I listened to a great podcast with Sarah Hendren, a designer and mom to a grown son with Downs Syndrome. She beautifully articulates so much about disability and our collective choices, particularly design choices that help or hinder access. But the thing that she said that really struck me was this: We talk about “interdependence” and “mutual aid,” really focusing on the ways that we give to each other in exchange. But if we’re honest, sometimes we are just dependent. One person, dependent on another human for care. And this scares the shit out of most of us (maybe particularly non-disabled people). What if we admitted that through injury, illness or age, all of our bodies will depend on others at some time? It is scary because we know that people and systems can let us down. It is overwhleming because of the weight of it — we need each other so desperately sometimes. I am feeling the weight of this right now. Lucas’s deep dependence on us and his nurses. Lucas’s and my dependence on hospitals, doctors, nurses and medical assistants right now. It feels vulnerable to be so dependent. And it feels heavy, to be so utterly depended upon.

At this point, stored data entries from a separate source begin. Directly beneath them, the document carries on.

(* ===== verification/IngressProofs.v ===== *)
(** * Lemmas on ingress routes

    Texts in the alphabet of host names, splitting and joining, what the
    address parser accepts, the sorted set of routes, and the lines of the
    rendered configuration. *)

From S2P Require Import Prelude Protocol Coordinator NetIP ExposurePolicy Ingress.
From stdpp Require Import base strings list gmap sorting.
From Stdlib Require Import ZArith Lia Ascii Bool.

Open Scope Z_scope.

(** ** Texts *)
Lemma untext_text s : untext (text s) = s.
Proof.
  unfold untext, text. rewrite map_map. erewrite map_ext; [|apply ascii_N_embedding].
  rewrite map_id. apply String.string_of_list_ascii_of_string.
Qed.

Lemma text_inj s1 s2 : text s1 = text s2 -> s1 = s2.
Proof. intros H. by rewrite <- (untext_text s1), H, untext_text. Qed.

Lemma length_text s : length (text s) = String.length s.
Proof. unfold text. rewrite length_map. induction s; simpl; congruence. Qed.

Lemma text_cons c s : text (String c s) = N_of_ascii c :: text s.
Proof. reflexivity. Qed.

(** ** Splitting and joining *)
Lemma split_at_nonempty sep s cur : split_at sep s cur <> [].
Proof. revert cur. induction s as [|c s IH]; intros cur; cbn; [done|]. case_match; [done | apply IH]. Qed.

Lemma join_cons sep e es : es <> [] -> join_at sep (e :: es) = e ++ sep :: join_at sep es.
Proof. by destruct es. Qed.

Lemma join_split sep s cur : join_at sep (split_at sep s cur) = cur ++ s.
Proof.
  revert cur. induction s as [|c s IH]; intros cur; cbn [split_at]; [by rewrite app_nil_r|].
  destruct (N.eqb_spec c sep) as [->|].
  - rewrite join_cons by apply split_at_nonempty. by rewrite IH.
  - rewrite IH. by rewrite <- app_assoc.
Qed.

Lemma split_run sep e s cur : sep ∉ e -> split_at sep (e ++ s) cur = split_at sep s (cur ++ e).
Proof.
  revert cur. induction e as [|c e IH]; intros cur Hn; cbn; [by rewrite app_nil_r|].
  apply not_elem_of_cons in Hn as [Hc Hn].
  destruct (N.eqb_spec c sep); [congruence|]. rewrite IH by done. by rewrite <- app_assoc.
Qed.

Lemma split_join sep es : es <> [] -> Forall (fun e => sep ∉ e) es -> split_at sep (join_at sep es) [] = es.
Proof.
  intros Hne H. induction H as [|e es He Hes IH]; [done|].
  destruct es as [|e' es].
  - cbn. rewrite <- (app_nil_r e) at 1. by rewrite split_run.
  - rewrite join_cons by done. rewrite split_run by done. cbn [split_at]. rewrite N.eqb_refl.
    rewrite app_nil_l. f_equal. by apply IH.
Qed.

Lemma split_at_free sep s cur : sep ∉ cur -> Forall (fun e => sep ∉ e) (split_at sep s cur).
Proof.
  revert cur. induction s as [|c s IH]; intros cur Hc; cbn; [by repeat constructor|].
  destruct (N.eqb_spec c sep); [constructor; [done|]; apply IH; set_solver|].
  apply IH. set_solver.
Qed.

(** ** Host names *)
Definition host_char (c : N) : bool := alnum c || (c =? 45)%N || (c =? 46)%N.

(** A text of plain host-name bytes is cut into its bytes. *)
Definition single (c : ascii) : string := String c "".

Lemma runes_ascii s :
  forallb (fun c => c <? 128)%N (text s) = true ->
  runes (String.length s) s = map single (String.list_ascii_of_string s).
Proof.
  induction s as [|c s IH]; [done|]. rewrite text_cons. cbn [forallb]. intros [Hc Hs]%andb_true_iff.
  cbn [String.length runes]. unfold rune_len, byte_of. rewrite Hc. cbn [String.list_ascii_of_string map].
  f_equal; [by destruct s|]. rewrite <- IH by done. f_equal. cbn.
  clear. replace (String.length s - 0)%nat with (String.length s) by lia.
  induction s as [|c s IH]; cbn; [done|]. by rewrite IH.
Qed.

Lemma concat_single l : String.concat "" (map single l) = String.string_of_list_ascii l.
Proof.
  induction l as [|c l IH]; [done|]. destruct l as [|c' l]; [done|].
  cbn [map] in *. change (String.concat "" (single c :: single c' :: map single l))
    with (String c (String.concat "" (single c' :: map single l))). by rewrite IH.
Qed.

Lemma drop_while_head {A} (p : A -> bool) l : (forall x, head l = Some x -> p x = false) -> drop_while p l = l.
Proof. destruct l as [|x l]; [done|]. intros H. cbn. by rewrite (H x eq_refl). Qed.

Lemma rune_bytes_single c : rune_bytes (single c) = [N_of_ascii c].
Proof. reflexivity. Qed.

Lemma host_char_range c : host_char c = true -> (45 <= c < 123)%N /\ (c < 65 \/ 90 < c)%N.
Proof.
  unfold host_char, alnum, lower, is_digit. rewrite !orb_true_iff, !andb_true_iff, !N.leb_le, !N.eqb_eq. lia.
Qed.

Lemma host_char_single c : host_char (N_of_ascii c) = true ->
  is_space (single c) = false /\ lower_rune (single c) = single c.
Proof.
  destruct c as [[] [] [] [] [] [] [] []]; vm_compute; intros H; first [discriminate H | done].
Qed.

Lemma trim_space_id l : Forall (fun r => is_space r = false) l -> trim_space l = l.
Proof.
  intros H. assert (forall l', Forall (fun r => is_space r = false) l' -> drop_while is_space l' = l') as Hd.
  { intros l' H'. apply drop_while_head. intros x Hx. destruct l'; [done|].
    injection Hx as <-. by inversion H'. }
  unfold trim_space. rewrite (Hd l) by done. rewrite Hd; [apply rev_involutive|].
  by apply List.Forall_rev.
Qed.

Lemma map_id_Forall {A} (f : A -> A) l : Forall (fun x => f x = x) l -> map f l = l.
Proof. induction 1; cbn; congruence. Qed.

(** Such a text that does not end in a dot is its own comparison form. *)
Lemma hostname_form_id h :
  forallb host_char (text h) = true -> last (text h) <> Some 46%N -> hostname_form h = h.
Proof.
  intros Hc Hlast.
  assert (Forall (fun c => host_char (N_of_ascii c) = true) (String.list_ascii_of_string h)) as HF.
  { apply Forall_forall. intros c Hin. rewrite forallb_forall in Hc. apply Hc. unfold text.
    apply in_map. by apply list_elem_of_In. }
  unfold hostname_form. rewrite runes_ascii.
  2:{ apply forallb_forall. intros c Hin. rewrite forallb_forall in Hc. apply Hc, host_char_range in Hin.
      apply N.ltb_lt. lia. }
  rewrite trim_space_id.
  2:{ apply Forall_fmap. eapply Forall_impl; [exact HF|]. intros c Hx. by apply host_char_single. }
  assert (trim_dot (map single (String.list_ascii_of_string h)) = map single (String.list_ascii_of_string h)) as ->.
  { unfold trim_dot. rewrite <- map_rev. revert Hlast. unfold text.
    destruct (rev (String.list_ascii_of_string h)) as [|c l] eqn:E; [done|].
    rewrite <- (rev_involutive (String.list_ascii_of_string h)), E. cbn [rev map].
    rewrite map_app. cbn [map]. rewrite last_snoc. intros Hne.
    cbn [map]. unfold single at 1. destruct (decide (c = "."%char)) as [->|Hd]; [done|].
    destruct c as [[] [] [] [] [] [] [] []]; try done. }
  rewrite map_id_Forall.
  - rewrite concat_single. apply String.string_of_list_ascii_of_string.
  - apply Forall_fmap. eapply Forall_impl; [exact HF|]. intros c Hx. by apply host_char_single.
Qed.

(** The grammar of host names, as a reference: at least two labels of 1 to 63
    letters, digits and inner hyphens, at most 253 bytes, not an address. *)
Definition label_char (c : N) : Prop := alnum c = true \/ c = 45%N.

Definition valid_label (l : list N) : Prop :=
  (1 <= length l <= 63)%nat /\ Forall label_char l /\ head l <> Some 45%N /\ last l <> Some 45%N.

Definition valid_hostname (h : string) : Prop :=
  (String.length h <= 253)%nat /\ ParseIP h = None /\
  exists labels, (2 <= length labels)%nat /\ Forall valid_label labels /\ text h = join_at 46 labels.

Lemma alnum_not_hyphen c : alnum c = true -> c <> 45%N.
Proof. by intros H ->. Qed.

Lemma label_char_bool c : (alnum c || (c =? 45)%N) = true <-> label_char c.
Proof. unfold label_char. by rewrite orb_true_iff, N.eqb_eq. Qed.

Lemma forallb_Forall {A} (f : A -> bool) (P : A -> Prop) l :
  (forall x, f x = true <-> P x) -> forallb f l = true <-> Forall P l.
Proof.
  intros H. rewrite forallb_forall, Forall_forall. split; intros Hl x Hx; apply H, Hl, list_elem_of_In; done.
Qed.

Lemma label_alnum_end c : label_char c -> c <> 45%N -> alnum c = true.
Proof. intros [?| ?]; done. Qed.

Lemma labelPattern_spec l : labelPattern l = true <-> valid_label l.
Proof.
  unfold labelPattern, valid_label. destruct l as [|c rest]; [cbn; split; [done | lia]|].
  destruct rest as [|z middle _] using rev_ind.
  - cbn. rewrite andb_true_r. split.
    + intros Hc. pose proof (alnum_not_hyphen _ Hc). unfold label_char.
      split_and!; [lia | lia | by constructor; [left|] | congruence..].
    + intros (_ & [Hc _]%Forall_cons & Hn & _). apply label_alnum_end; congruence.
  - rewrite rev_app_distr. cbn [rev app].
    rewrite !andb_true_iff, bool_decide_eq_true, length_rev.
    rewrite (forallb_Forall _ label_char) by apply label_char_bool.
    change (c :: middle ++ [z]) with ((c :: middle) ++ [z]). rewrite last_snoc, length_app, Forall_app.
    cbn [head app length]. rewrite !Forall_cons. split.
    + intros (Hc & (Hz & Hl) & Hm). apply List.Forall_rev in Hm. rewrite rev_involutive in Hm.
      pose proof (alnum_not_hyphen _ Hc). pose proof (alnum_not_hyphen _ Hz). unfold label_char.
      split_and!; [lia | lia | by left | done | by left | done | congruence..].
    + intros (Hl & ((Hc & Hm) & (Hz & _)) & Hn & Hn'). split_and!; try lia.
      * apply label_alnum_end; congruence.
      * apply label_alnum_end; congruence.
      * by apply List.Forall_rev.
Qed.

Lemma valid_label_nodot l : valid_label l -> 46%N ∉ l.
Proof.
  intros (_ & Hl & _) Hin. rewrite Forall_forall in Hl. by destruct (Hl _ Hin).
Qed.

Lemma forallb_false_existsb {A} (f g : A -> bool) l :
  (forall x, f x = true -> g x = false) -> forallb f l = true -> existsb g l = false.
Proof.
  intros H. induction l as [|x l IH]; cbn; [done|]. intros [Hx Hl]%andb_true_iff.
  by rewrite (H x Hx), IH.
Qed.

Lemma host_char_not_forbidden c : host_char c = true -> forbidden c = false.
Proof.
  intros Hc. apply bool_decide_eq_false. intros Hin.
  repeat (apply elem_of_cons in Hin as [-> |Hin]; [discriminate Hc|]). by apply not_elem_of_nil in Hin.
Qed.

Lemma join_chars sep (p : N -> bool) es :
  p sep = true -> Forall (fun e => forallb p e = true) es -> forallb p (join_at sep es) = true.
Proof.
  intros Hs. induction 1 as [|e es He Hes IH]; [done|].
  destruct es as [|e' es]; [done|]. rewrite join_cons by done.
  rewrite forallb_app. cbn [forallb]. by rewrite He, Hs, IH.
Qed.

Lemma valid_label_chars l : valid_label l -> forallb host_char l = true.
Proof.
  intros (_ & Hl & _). apply forallb_forall. intros c Hc. apply list_elem_of_In in Hc.
  rewrite Forall_forall in Hl. unfold host_char. destruct (Hl _ Hc) as [-> | ->]; done.
Qed.

Lemma join_last sep es e : es <> [] -> last es = Some e -> e <> [] -> last (join_at sep es) = last e.
Proof.
  intros _. induction es as [|e' es IH]; [done|]. destruct es as [|e'' es].
  - cbn. by intros [= ->].
  - rewrite join_cons by done. cbn [last] in *. intros Hl He. rewrite last_app.
    rewrite last_cons, IH by done. destruct e using rev_ind; [done|]. by rewrite last_snoc.
Qed.

Lemma valid_label_last l : valid_label l -> l <> [] /\ last l <> Some 46%N.
Proof.
  intros Hv. split; [destruct Hv as ([? _] & _); by intros ->; cbn in *; lia|].
  intros Hl%last_Some_elem_of. by eapply valid_label_nodot.
Qed.

(** A valid name is cut into its labels, has only plain bytes and does not end
    in a dot. *)
Lemma valid_hostname_text h labels :
  (2 <= length labels)%nat -> Forall valid_label labels -> text h = join_at 46 labels ->
  split_at 46 (text h) [] = labels /\ forallb host_char (text h) = true /\ last (text h) <> Some 46%N.
Proof.
  intros Hlen Hl ->. assert (labels <> []) as Hne by (by destruct labels; cbn in *; [lia|]).
  split_and!.
  - apply split_join; [done|]. eapply Forall_impl; [done|]. apply valid_label_nodot.
  - apply join_chars; [done|]. eapply Forall_impl; [done|]. apply valid_label_chars.
  - destruct (last labels) as [l|] eqn:E; [|by apply last_None in E].
    assert (valid_label l) as [Hn Hd]%valid_label_last
      by (rewrite Forall_forall in Hl; by apply Hl, last_Some_elem_of).
    by rewrite (join_last 46 labels l).
Qed.

Lemma normalize_accepts h : valid_hostname h -> NormalizeHostname h = Ok h.
Proof.
  intros (Hlen & Hip & labels & Hn & Hl & Ht).
  destruct (valid_hostname_text h labels Hn Hl Ht) as (Hs & Hc & Hd).
  unfold NormalizeHostname. rewrite hostname_form_id by done.
  rewrite Hs, (forallb_false_existsb host_char) by auto using host_char_not_forbidden.
  assert (forallb labelPattern labels = true) as ->.
  { apply (forallb_Forall _ valid_label); [apply labelPattern_spec | done]. }
  rewrite Hip. rewrite (decide_False (P := (length labels < 2)%nat)) by lia.
  rewrite !bool_decide_eq_false_2; [done | by intros [] | lia |].
  intros ->. destruct labels as [|l [|? ?]]; cbn in Hn; try lia.
  rewrite join_cons in Ht by done. by destruct l.
Qed.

My hair feels like small news in comparison, but since it marks such a clear initiation into cancer-journey-land, here is that update. It started falling out last week. I had already been dreaming of it falling out in weird, almost deranged dreams where I pull out hair by the handful. So when Burke shave my head on Tuesday, I was relieved to have it done. I have mixed feelings about how it looks and feels — it isn’t totally unfamiliar, since I also shaved my head – then for fun/liberation/feminism/non-attachment – seventeen years ago, back when we lived in NYC. In fact, Burke shaved it for me then, too. I hope it makes me look more punk rock than cancer-sufferer…we’ll see. It is still falling out, but now my arm hair, leg hair, eye lashes and head hair is all about the same length, so I can’t tell which hairs litter the bottom of the bathtub each time I shower.